Pak Budi. Seorang terapis craniosacral. Saya dikenalkan oleh seorang teman. Saya mengunjungi rumahnya suatu malam pada saat ia mengadakan sesi meditasi. Saya tidak terlalu bisa mengenalinya karena ia begitu berbaur dengan yang lain. Kira-kira 10 orang yang hadir mengobrol dan memulai meditasi. Pak Budi kemudian menjawab semua pertanyaan dari peserta dan bahkan dengan senang hati menerapkan penyembuhan ke salah satu hadirin.

Pak Irmansyah Effendi. Pendiri Reiki Tummo. Beberapa tahun lalu saya mengambil kelas Reiki Tummo tetapi belum pernah merasa sreg. Suatu hari seorang teman me-YM saya dan memberitahu akan adanya temu alumni akbar dengan Pak Irmansyah sebagai pembicara. Menarik.

Saya duduk di deretan terdepan. Sang pembicara belum hadir. Kemudian datang seorang muda dengan rambut agak acak-acakan dan baju hawaii biru-putih. Dia sibuk sendiri dengan memasang notebook dan LCD. Seorang perempuan yang duduk di samping saya bilang, “Pak Irmansyah?” dan dia tersenyum. Ya ampun, itu Pak Irmansyah? Wow. Kenapa dia begitu ‘biasa-biasa saja’?

Saya benar-benar menikmati sesi yang diselenggarakan Pak Budi dan pak Irmansyah.
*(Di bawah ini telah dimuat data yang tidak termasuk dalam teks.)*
(* ===== verification/SessionHandshake.v ===== *)
(** * Agreement of the two sides of a bootstrap *)

From S2P Require Import Prelude BaseMath WireBytes ReceiveQueue FrameInvariant Frontier StatusWire StatusWrite StatusRead.
From S2P Require Import Bootstrap BootstrapWrite BootstrapRead BootstrapTheorems SessionBootstrap.
From stdpp Require Import base numbers list list_numbers.

Local Open Scope Z_scope.
Local Open Scope machine_scope.

(** The capabilities include what is required. *)
Definition includes (capabilities required : Z) : Prop := Z.land required capabilities = required.

Lemma missing_spec required capabilities :
  in_width 32 required → Z.land required (unot 32 capabilities) = 0 ↔ includes capabilities required.
Proof.
  intros Hr. unfold includes. assert (∀ i, 32 <= i → Z.testbit required i = false) as Ha by (intros; by apply (testbit_above 32)).
  split; intros H; apply Z.bits_inj'; intros i Hi; apply (f_equal (λ z, Z.testbit z i)) in H; revert H;
    rewrite ?Z.land_spec, ?Z.bits_0, unot_testbit by lia; destruct (Z.ltb_spec i 32); rewrite ?Ha by lia;
    destruct (Z.testbit required i), (Z.testbit capabilities i); done.
Qed.

#[export] Instance includes_dec capabilities required : Decision (includes capabilities required).
Proof. unfold includes. apply _. Defined.

(** ** Initialized sides *)

Definition role_message (role : Z) (peer : iree_net_bootstrap_peer_info_t) : iree_net_bootstrap_message_t :=
  if role =? IREE_NET_SESSION_BOOTSTRAP_ROLE_CLIENT then BootstrapHello peer else BootstrapHelloAck peer.

(** A buffer of the calculated size holds the encoding. *)
Lemma serialize_sized m size data :
  message_typed m → iree_net_bootstrap_message_calculate_size (Some m) = Ok size →
  iree_net_bootstrap_message_serialize (Some m) (Span (replicate (Z.to_nat size) 0)) = Ok data → message_ok m ∧ data = encode_message m.
Proof.
  intros Hm. pose proof (message_layout_eq m Hm) as H. unfold iree_net_bootstrap_message_calculate_size, iree_net_bootstrap_message_serialize.
  destruct (message_error m) eqn:He; [by rewrite H|]. destruct H as (layout & -> & Hsize & Hdata). cbn [mbind status_or_bind]. intros [= <-].
  cbn [span_length]. rewrite length_replicate, Z2Nat.id by (rewrite Hsize; apply byte_length_nonneg). rewrite Z.ltb_irrefl. intros [= <-].
  split; [done|]. rewrite <- (app_nil_r (encode_message m)), <- Hdata. unfold write_bytes. rewrite length_replicate. cbn [Nat.add take app].
  by rewrite drop_ge by (by rewrite length_replicate).
Qed.

Lemma initialize_inv role peer required host_malloc b :
  peer_typed peer → iree_net_session_bootstrap_initialize role (Some peer) required host_malloc = Ok b →
  message_ok (role_message role peer) ∧
  b = mk_session_bootstrap (if role =? IREE_NET_SESSION_BOOTSTRAP_ROLE_CLIENT then PHASE_CLIENT_SEND_HELLO else PHASE_SERVER_WAIT_HELLO)
        (pi_capabilities peer) required (pi_application_endpoint_count peer) (Some (encode_message (role_message role peer))).
Proof.
  intros Hp. unfold iree_net_session_bootstrap_initialize. destruct (_ && _); [done|]. destruct (negb _); [done|].
  destruct (_ =? umax 32); [done|]. fold (role_message role peer). set (m := role_message role peer).
  assert (message_typed m) as Hm by (unfold m, role_message; by destruct (role =? _)).
  destruct (iree_net_bootstrap_message_calculate_size (Some m)) as [size|] eqn:Hsize; [|done]. cbn [mbind status_or_bind].
  destruct (host_malloc _); try done. destruct (iree_net_bootstrap_message_serialize _ _) as [data|] eqn:Hdata; [|done].
  destruct (serialize_sized m size data Hm Hsize Hdata) as [Hok ->]. by intros [= <-].
Qed.

(** ** Processing *)

Definition peer_outcome (b : iree_net_session_bootstrap_t) (peer : iree_net_bootstrap_peer_info_t) : Z + Z :=
  if decide (pi_application_endpoint_count peer = sb_application_endpoint_count b) then
    if decide (includes (Z.land (pi_capabilities peer) (sb_local_capabilities b)) (sb_required_capabilities b))
    then inr (Z.land (pi_capabilities peer) (sb_local_capabilities b))
    else inl (status_code_value IREE_STATUS_UNAVAILABLE)
  else inl (status_code_value IREE_STATUS_FAILED_PRECONDITION).

Lemma validate_peer_eq b v peer :
  in_width 32 (sb_required_capabilities b) → represents_peer v peer →
  match iree_net_session_bootstrap_validate_peer b v with Ok c => inr c | Err code => inl (status_code_value code) end = peer_outcome b peer.
Proof.
  intros Hr (Hcap & Hep & _). unfold iree_net_session_bootstrap_validate_peer, peer_outcome. rewrite Hcap, Hep.
  destruct (Z.eqb_spec (pi_application_endpoint_count peer) (sb_application_endpoint_count b)); cbn [negb]; [rewrite decide_True by done|by rewrite decide_False].
  pose proof (missing_spec _ (Z.land (pi_capabilities peer) (sb_local_capabilities b)) Hr) as Hm.
  change IREE_NET_BOOTSTRAP_CAPABILITY_NONE with 0. destruct (Z.eqb_spec (Z.land (sb_required_capabilities b) (unot 32 (Z.land (pi_capabilities peer) (sb_local_capabilities b)))) 0); cbn [negb];
    [rewrite decide_True by tauto|rewrite decide_False by tauto]; done.
Qed.

Lemma process_hello b peer :
  sb_phase b = PHASE_SERVER_WAIT_HELLO → in_width 32 (sb_required_capabilities b) → message_ok (BootstrapHello peer) →
  ∃ v, represents_peer v peer ∧
    iree_net_session_bootstrap_process_message b (Span (encode_message (BootstrapHello peer))) =
      match peer_outcome b peer with inl code => (inl code, b) | inr c => (inr (v, c), with_phase PHASE_SERVER_SEND_ACK b) end.
Proof.
  intros Hph Hr Hm. destruct (parse_encoded _ Hm) as ([v|v|v] & Hv & Hrep); try done. exists v. split; [done|].
  unfold iree_net_session_bootstrap_process_message. rewrite Hv, Hph, <- (validate_peer_eq b v peer Hr Hrep).
  by destruct (iree_net_session_bootstrap_validate_peer b v).
Qed.

Lemma process_ack b peer :
  sb_phase b = PHASE_CLIENT_WAIT_ACK → in_width 32 (sb_required_capabilities b) → message_ok (BootstrapHelloAck peer) →
  ∃ v, represents_peer v peer ∧
    iree_net_session_bootstrap_process_message b (Span (encode_message (BootstrapHelloAck peer))) =
      match peer_outcome b peer with inl code => (inl code, b) | inr c => (inr (v, c), with_phase PHASE_COMPLETE b) end.
Proof.
  intros Hph Hr Hm. destruct (parse_encoded _ Hm) as ([v|v|v] & Hv & Hrep); try done. exists v. split; [done|].
  unfold iree_net_session_bootstrap_process_message. rewrite Hv, Hph, <- (validate_peer_eq b v peer Hr Hrep).
  by destruct (iree_net_session_bootstrap_validate_peer b v).
Qed.

Lemma process_reject b reject :
  sb_phase b = PHASE_CLIENT_WAIT_ACK → message_ok (BootstrapReject reject) →
  iree_net_session_bootstrap_process_message b (Span (encode_message (BootstrapReject reject))) = (inl (rj_status_code reject), b).
Proof.
  intros Hph Hm. destruct (parse_encoded _ Hm) as ([v|v|v] & Hv & Hrep); try done. destruct Hrep as [Hc _].
  unfold iree_net_session_bootstrap_process_message. by rewrite Hv, Hph, Hc.
Qed.

(** ** Agreement *)

(** The sides require the same number of endpoints, and what a side requires both have. *)
Definition endpoints_agree (a b : iree_net_bootstrap_peer_info_t) : Prop := pi_application_endpoint_count a = pi_application_endpoint_count b.

Definition common_capabilities (a b : iree_net_bootstrap_peer_info_t) : Z := Z.land (pi_capabilities a) (pi_capabilities b).

(** C26: A client and a server that were initialized with their peer information exchange
    HELLO and HELLO_ACK.  The server accepts exactly when the endpoint counts agree and the
    common capabilities include what it requires, and then the client accepts exactly when
    they include what the client requires; each side gets the information of the other, both
    negotiate the common capabilities and complete.  Otherwise the side that refuses reports
    FAILED_PRECONDITION or UNAVAILABLE and keeps its phase, and a REJECT with the code of the
    server makes the client fail with this code. *)
Theorem bootstrap_handshake client_peer client_required client_host client server_peer server_required server_host server :
  peer_typed client_peer → peer_typed server_peer → in_width 32 client_required → in_width 32 server_required →
  iree_net_session_bootstrap_initialize IREE_NET_SESSION_BOOTSTRAP_ROLE_CLIENT (Some client_peer) client_required client_host = Ok client →
  iree_net_session_bootstrap_initialize IREE_NET_SESSION_BOOTSTRAP_ROLE_SERVER (Some server_peer) server_required server_host = Ok server →
  let hello := iree_net_session_bootstrap_outbound_message client in
  let waiting := iree_net_session_bootstrap_consume_outbound_message client in
  let common := common_capabilities client_peer server_peer in
  match iree_net_session_bootstrap_process_message server (Span hello) with
  | (inr (peer, negotiated), answering) =>
      endpoints_agree client_peer server_peer ∧ includes common server_required ∧ represents_peer peer client_peer ∧ negotiated = common ∧
      sb_phase (iree_net_session_bootstrap_consume_outbound_message answering) = PHASE_COMPLETE ∧
      match iree_net_session_bootstrap_process_message waiting (Span (iree_net_session_bootstrap_outbound_message answering)) with
      | (inr (peer', negotiated'), connected) =>
          includes common client_required ∧ represents_peer peer' server_peer ∧ negotiated' = common ∧ sb_phase connected = PHASE_COMPLETE
      | (inl code, refusing) => ¬ includes common client_required ∧ code = status_code_value IREE_STATUS_UNAVAILABLE ∧ refusing = waiting
      end
  | (inl code, refusing) =>
      refusing = server ∧
      (¬ endpoints_agree client_peer server_peer ∧ code = status_code_value IREE_STATUS_FAILED_PRECONDITION ∨
       endpoints_agree client_peer server_peer ∧ ¬ includes common server_required ∧ code = status_code_value IREE_STATUS_UNAVAILABLE) ∧
      ∀ reason size data, span_typed is_byte 64 reason →
        iree_net_bootstrap_message_calculate_size (Some (BootstrapReject (mk_reject code reason))) = Ok size →
        iree_net_bootstrap_message_serialize (Some (BootstrapReject (mk_reject code reason))) (Span (replicate (Z.to_nat size) 0)) = Ok data →
        iree_net_session_bootstrap_process_message waiting (Span data) = (inl code, waiting)
  end.
Proof.
  intros Hc Hs Rc Rs Hci Hsi. apply initialize_inv in Hci as [Mc ->], Hsi as [Ms ->]; [|done..]. cbv zeta.
  cbn [iree_net_session_bootstrap_outbound_message iree_net_session_bootstrap_consume_outbound_message sb_outbound_message default from_option id].
  change (role_message IREE_NET_SESSION_BOOTSTRAP_ROLE_CLIENT client_peer) with (BootstrapHello client_peer) in *.
  change (role_message IREE_NET_SESSION_BOOTSTRAP_ROLE_SERVER server_peer) with (BootstrapHelloAck server_peer) in *.
  change (IREE_NET_SESSION_BOOTSTRAP_ROLE_CLIENT =? IREE_NET_SESSION_BOOTSTRAP_ROLE_CLIENT) with true.
  change (IREE_NET_SESSION_BOOTSTRAP_ROLE_SERVER =? IREE_NET_SESSION_BOOTSTRAP_ROLE_CLIENT) with false. cbv iota.
  unfold iree_net_session_bootstrap_consume_outbound_message, iree_net_session_bootstrap_outbound_message.
  cbn [sb_phase sb_local_capabilities sb_required_capabilities sb_application_endpoint_count sb_outbound_message default from_option id].
  rewrite decide_True by done. set (waiting := mk_session_bootstrap PHASE_CLIENT_WAIT_ACK _ _ _ None). set (server := mk_session_bootstrap PHASE_SERVER_WAIT_HELLO _ _ _ _).
  destruct (process_hello server client_peer eq_refl Rs Mc) as (v & Hv & ->).
  unfold peer_outcome. cbn [sb_local_capabilities sb_required_capabilities sb_application_endpoint_count server].
  fold (common_capabilities client_peer server_peer). set (common := common_capabilities _ _).
  assert (∀ code, 1 <= code <= 31 → ∀ reason size data, span_typed is_byte 64 reason →
    iree_net_bootstrap_message_calculate_size (Some (BootstrapReject (mk_reject code reason))) = Ok size →
    iree_net_bootstrap_message_serialize (Some (BootstrapReject (mk_reject code reason))) (Span (replicate (Z.to_nat size) 0)) = Ok data →
    iree_net_session_bootstrap_process_message waiting (Span data) = (inl code, waiting)) as Hreject.
  { intros code Hcode reason size data Hr Hsize Hser.
    destruct (serialize_sized (BootstrapReject (mk_reject code reason)) size data) as [Hm ->]; [split; [unfold in_width; cbn; lia|done]|done..|].
    by apply process_reject. }
  destruct (decide (pi_application_endpoint_count client_peer = pi_application_endpoint_count server_peer)) as [Hep|Hep];
    [|split; [done|]; split; [by left|by apply Hreject]].
  destruct (decide (includes common server_required)) as [Hin|Hin]; [|split; [done|]; split; [by right|by apply Hreject]].
  do 5 (split; [done|]). cbn [with_phase sb_outbound_message default from_option id server].
  destruct (process_ack waiting server_peer eq_refl Rc Ms) as (v' & Hv' & ->).
  unfold peer_outcome. cbn [sb_local_capabilities sb_required_capabilities sb_application_endpoint_count waiting].
  rewrite decide_True by done. replace (Z.land (pi_capabilities server_peer) (pi_capabilities client_peer)) with common by apply Z.land_comm.
  by case_decide.
Qed.

(** ** Witness *)

Definition sample_server_peer : iree_net_bootstrap_peer_info_t := mk_peer_info 3 2 (Span []) (NullSpan 0) 8 6.

Definition sample_side (role : Z) (peer : iree_net_bootstrap_peer_info_t) : iree_net_session_bootstrap_t :=
  match iree_net_session_bootstrap_initialize role (Some peer) 1 (λ _, IREE_STATUS_OK) with
  | Ok b => b
  | Err _ => mk_session_bootstrap PHASE_COMPLETE 0 0 0 None
  end.

Lemma sample_peers_typed : peer_typed sample_peer ∧ peer_typed sample_server_peer.
Proof.
  split; unfold peer_typed, span_typed, axis_typed, is_byte, in_width; cbn [sample_peer sample_server_peer pi_capabilities pi_application_endpoint_count
    pi_axes pi_application_data pi_machine_index pi_session_epoch span_length span_elements length];
    repeat split; try lia; apply (bool_decide_unpack _); vm_compute; exact I.
Qed.

Lemma bootstrap_handshake_witness :
  match iree_net_session_bootstrap_process_message (sample_side 1 sample_server_peer)
          (Span (iree_net_session_bootstrap_outbound_message (sample_side 0 sample_peer))) with
  | (inr (peer, negotiated), _) => represents_peer peer sample_peer ∧ negotiated = 1
  | (inl _, _) => False
  end.
Proof.
  pose proof (bootstrap_handshake sample_peer 1 (λ _, IREE_STATUS_OK) (sample_side 0 sample_peer) sample_server_peer 1 (λ _, IREE_STATUS_OK)
    (sample_side 1 sample_server_peer) (proj1 sample_peers_typed) (proj2 sample_peers_typed) ltac:(unfold in_width; lia) ltac:(unfold in_width; lia)
    ltac:(vm_compute; reflexivity) ltac:(vm_compute; reflexivity)) as H. cbv zeta in H.
  destruct (iree_net_session_bootstrap_process_message _ _) as [[code|[peer negotiated]] b] eqn:E.
  - vm_compute in E. discriminate.
  - destruct H as (_ & _ & Hp & Hn & _). split; [exact Hp|exact Hn].
Defined.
Bulan ini saya juga ‘kehilangan’ seorang guru lain. Pak Pujo yang meninggal dunia bulan lalu. Saya hanya sekali bertemu dengannya namun kesan yang ia tinggali begitu dalam. Wafatnya beliau mengingatkan saya pada satu-satunya saat kami bertemu.

Orang-orang dengan kebijakan yang demikian agung dan kesederhanaan yang mendalam. Orang-orang yang berhak dipanggil “guru”. Dan saya bersyukur memiliki kesempatan untk bertemu dengan mereka.

Jika ditilik dari jumlah guru yang saya temui dalam waktu singkat ini, mungkin sekarang saatnya masuk sekolah lagi. Senang rasanya bisa menjadi murid kembali.

Wednesday, November 07, 2007

Buat mama dan papa

Tuhan, maafkan saya dan maafkan papa dan mama.

Sayangi mereka sebagaimana mereka menyayangiku ketika aku kecil. SEJAK aku kecil.